1. Randomized merging
Suppose we start with n piles of 1 object each, and at each step we pick two remaining piles uniformly at random, and merge them together at a cost equal to the size of the first of the two piles chosen. (For example, we may need to change a pointer in every element of the first pile to point to the second pile.)
What is the exact expected cost of all merges if we stop when there is only one pile left? Hint: compute E[S] = ∑ E[Xm] where Xm is the cost of the merge starting with m piles.
Use moment generating functions to get the best reasonable-looking bound you can on the upper tail of the total cost S. Ideally, your bound should look like Pr[S ≥ (1+δ)(something)] ≤ exp(something).

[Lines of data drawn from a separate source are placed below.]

Lemma rebuild_stripped (fuel : nat) :
  forall sents entries,
    Forall (fun c => c <> [] /\ strip c = c) (rebuild fuel sents entries).
Proof.
  induction fuel as [|fuel IH]; intros sents entries; [constructor|].
  destruct sents as [|s rest]; [constructor|].
  rewrite rebuild_eq. cbv zeta. apply Forall_app. split; [|apply IH].
  destruct (nonempty (strip _)) eqn:E; [|constructor].
  constructor; [|constructor]. split; [|apply strip_idem].
  intros X. rewrite X in E. discriminate.
Qed.

Lemma squash_nil_lstrip (s : pystr) : squash s = [] -> lstrip s = [].
Proof.
  induction s as [|c t IH]; [reflexivity|].
  simpl. destruct (isspace c); [exact IH|discriminate].
Qed.

Lemma stripped_has_text (c : pystr) : c <> [] -> strip c = c -> squash c <> [].
Proof.
  intros Hne Hs Hq. apply squash_nil_lstrip in Hq.
  unfold strip in Hs. rewrite Hq in Hs. apply Hne. rewrite <- Hs. reflexivity.
Qed.

End SentenceFacts.

Module SentenceClaims.
Import StrFacts ChunkerText ChunkerKeeps BalanceText SentenceFacts.

(** The sentences of [_split_into_sentences_with_paras] hold the text of
    the source, less some of its whitespace; each is a paragraph marker or
    has text in it; no two markers stand side by side and the first
    sentence is not a marker. *)
Theorem split_into_sentences_shape (source : pystr) :
  let sents := _split_into_sentences_with_paras source in
  squash (concat sents) = squash source
  /\ Forall (fun s => is_marker s = true \/ non_blank s) sents
  /\ no_adjacent_markers sents
  /\ forall s rest, sents = s :: rest -> is_marker s = false.
Proof.
  cbv zeta. split; [apply split_sentences_squash|].
  unfold _split_into_sentences_with_paras.
  destruct (paras_loop_shape (re_split match_para_sep source 0 [])) as (F & N & Hd).
  rewrite dedupe_markers_id; [repeat split; assumption|exact N|].
  intros s rest Hs [_ X]. discriminate.
Qed.

(** For a limit > 0, every chunk of [split_balanced_tts] is non-empty and
    has no whitespace at its ends, and a source of whitespace alone gives
    no chunk. *)
Theorem split_balanced_tts_chunks (source : pystr) (limit : Z)
  (chunks : list pystr) :
  0 < limit ->
  split_balanced_tts source limit = Some chunks ->
  Forall (fun c => c <> [] /\ strip c = c) chunks
  /\ (squash source = [] -> chunks = []).
Proof.
  intros Hl H.
  assert (F : Forall (fun c => c <> [] /\ strip c = c) chunks).
  { unfold split_balanced_tts in H.
    destruct (limit <=? 0) eqn:E; [apply Z.leb_le in E; lia|].
    destruct (normalize_all _ _) as [sents|]; [|discriminate].
    injection H as <-. apply rebuild_stripped. }
  split; [exact F|]. intros Hb.
  pose proof (split_balanced_tts_squash _ _ _ Hl H) as Q. rewrite Hb in Q.
  destruct chunks as [|c rest]; [reflexivity|]. exfalso.
  inversion F as [|? ? [Hne Hs] _]; subst.
  cbn [concat] in Q. rewrite squash_app in Q. apply app_eq_nil in Q.
  exact (stripped_has_text c Hne Hs (proj1 Q)).
Qed.

Lemma split_balanced_tts_chunks_witness :
  split_balanced_tts Examples.hi_yo 4 = Some [lit "Hi."; lit "Yo."]
  /\ Forall (fun c => c <> [] /\ strip c = c) [lit "Hi."; lit "Yo."].
Proof.
  assert (E : split_balanced_tts Examples.hi_yo 4 = Some [lit "Hi."; lit "Yo."])
    by (vm_compute; reflexivity).
  split; [exact E|].
  apply (split_balanced_tts_chunks Examples.hi_yo 4 _ ltac:(lia) E).
Defined.

End SentenceClaims.
(** ** The chunks that exceed the limit *)

Module ChunkBound.
Import StrFacts SplitFacts ChunkerText ChunkerKeeps BreakIndex BalanceText
  ChunkLength TagSpans MaskFacts FindBreakFacts.

Local Notation "'unclosed'" := (forallb (fun y => negb (y =? 93))).







Section Bound.

Variable limit : Z.
Hypothesis Hl : 1 <= limit.

Local Notation "'fits'" := (within_or_tag limit).





End Bound.

End ChunkBound.

(** ** The balanced chunker *)

Module BalancedChunker.
Import StrFacts ChunkerKeeps BalanceText ChunkLength ChunkBound Examples.


(** A tag is no unit of the chunker: one with a blank line in it is cut
    there, the paragraphs being split before the tags are looked for. *)
Lemma tag_cut_at_blank_line :
  split_balanced_tts tag_over_paragraphs 5 = Some [lit "[aaaa"; lit "bbbb]"].
Proof. vm_compute. reflexivity. Qed.



End BalancedChunker.
(** ** The two normalizations of an overlong sentence *)

Module SplitAgree.
Import StrFacts SplitFacts ChunkerText ChunkerKeeps BreakIndex BalanceText
  ChunkLength TagSpans MaskFacts FindBreakFacts.

Local Notation "'blank'" := (Forall (fun c => isspace c = true)).

Lemma lstrip_blank (u y : pystr) : blank u -> lstrip (u ++ y) = lstrip y.
Proof.
  induction 1 as [|c u Hc _ IH]; [reflexivity|].
  cbn [app lstrip]. rewrite Hc. exact IH.
Qed.

Lemma lstrip_split (y : pystr) : exists u, y = u ++ lstrip y /\ blank u.
Proof.
  induction y as [|c t (u & IH & B)]; [exists []; split; [reflexivity|constructor]|].
  cbn [lstrip]. destruct (isspace c) eqn:E.
  - exists (c :: u). split; [cbn [app]; f_equal; exact IH|constructor; assumption].
  - exists []. split; [reflexivity|constructor].
Qed.

Lemma rstrip_split (s : pystr) : exists w, s = rstrip s ++ w /\ blank w.
Proof.
  destruct (lstrip_split (rev s)) as (u & E & B).
  exists (rev u). split; [|apply Forall_rev, B].
  unfold rstrip. rewrite <- rev_app_distr, <- E. symmetry. apply rev_involutive.
Qed.

Lemma rstrip_blank (x w : pystr) : blank w -> rstrip (x ++ w) = rstrip x.
Proof.
  intros B. unfold rstrip. rewrite rev_app_distr, lstrip_blank; [reflexivity|].
  apply Forall_rev, B.
Qed.

Lemma lstrip_app (x w : pystr) :
  lstrip (x ++ w) = match lstrip x with [] => lstrip w | _ => lstrip x ++ w end.
Proof.
  induction x as [|c t IH]; [cbn; destruct (lstrip w); reflexivity|].
  cbn [app lstrip]. destruct (isspace c); [exact IH|reflexivity].
Qed.

Lemma lstrip_all_blank (w : pystr) : blank w -> lstrip w = [].
Proof. intros B. rewrite <- (app_nil_r w). rewrite lstrip_blank; [reflexivity|exact B]. Qed.

Lemma strip_app_blank (x w : pystr) : blank w -> strip (x ++ w) = strip x.
Proof.
  intros B. unfold strip. rewrite lstrip_app.
  destruct (lstrip x) as [|c t] eqn:E.
  - rewrite (lstrip_all_blank w B). reflexivity.
  - apply rstrip_blank, B.
Qed.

Note that you can't necessarily use Chernoff bounds directly, since the Xm aren't likely to be independent. Instead, you may find it helpful to try to compute a worst-case upper bound on E[exp(αXm)|Xn...Xm+1]. A useful fact here is that if ∑ xi = c, and you want to maximize ∑ f(xi) subject to xi ≥ a for all i, then when f is convex the maximum value is obtained by making all but one of the xi equal to a, and when f is concave the maximum value is obtained by making all of the xi equal to c/a.
2. A Collatz-like process
The Collatz conjecture says that if you start with any positive integer x0, and let xt+1 = (3xt+1)/2 if xt is odd and xt/2 if xt is even, then you will eventually get to 1. Since the Collatz conjecture seems to be hard to prove, let's simplify the game by sending x either to 3x/2 (without the extra 1) or to x/2, with the choice of which to do made using a fair coin-flip. Note that in this simplified game, xt does not have to be an integer.
What is the expected value of xt (in the simplified game) as a function of t and x0?
Show that there is a constant c such that ln xt - ct is a martingale.
Assuming that x0 = 1, use the Azuma-Hoeffding inequality get a bound on the probability that xt ≥ N for any fixed N > 0.
3. Random back-off
A collection of n processes wish to transmit information across a shared broadcast channel, where a message can be transmitted successfully in a given time step only if exactly one process attempts to broadcast. If more than one process attempts to transmit, we get a collision, which is detected by the process's hardware. Otherwise all processes either see the message (if one process transmits) or the absence of a message (if no process transmits).
Suppose that at time 0, all n processes are active (and thus attempt to transmit). After any step where there is a collision, each active process remains active with some probability p, where 0 < p < 1. After a successful transmission (one active process) or silence (no active processes), all processes become active again.
- Show that some process eventually successfully transmits a message, with probability 1, and that the expected time E[T] until this happens is finite. (You do not need to calculate E[T].)
- Show that there is a constant c (which may depend on n and p) such that Pr[T ≥ α E[T]] ≤ exp(-cα).
Let At be the event that a message is transmitted at time t. Show that for fixed n and p, limt→∞ Pr[At] converges to a positive constant.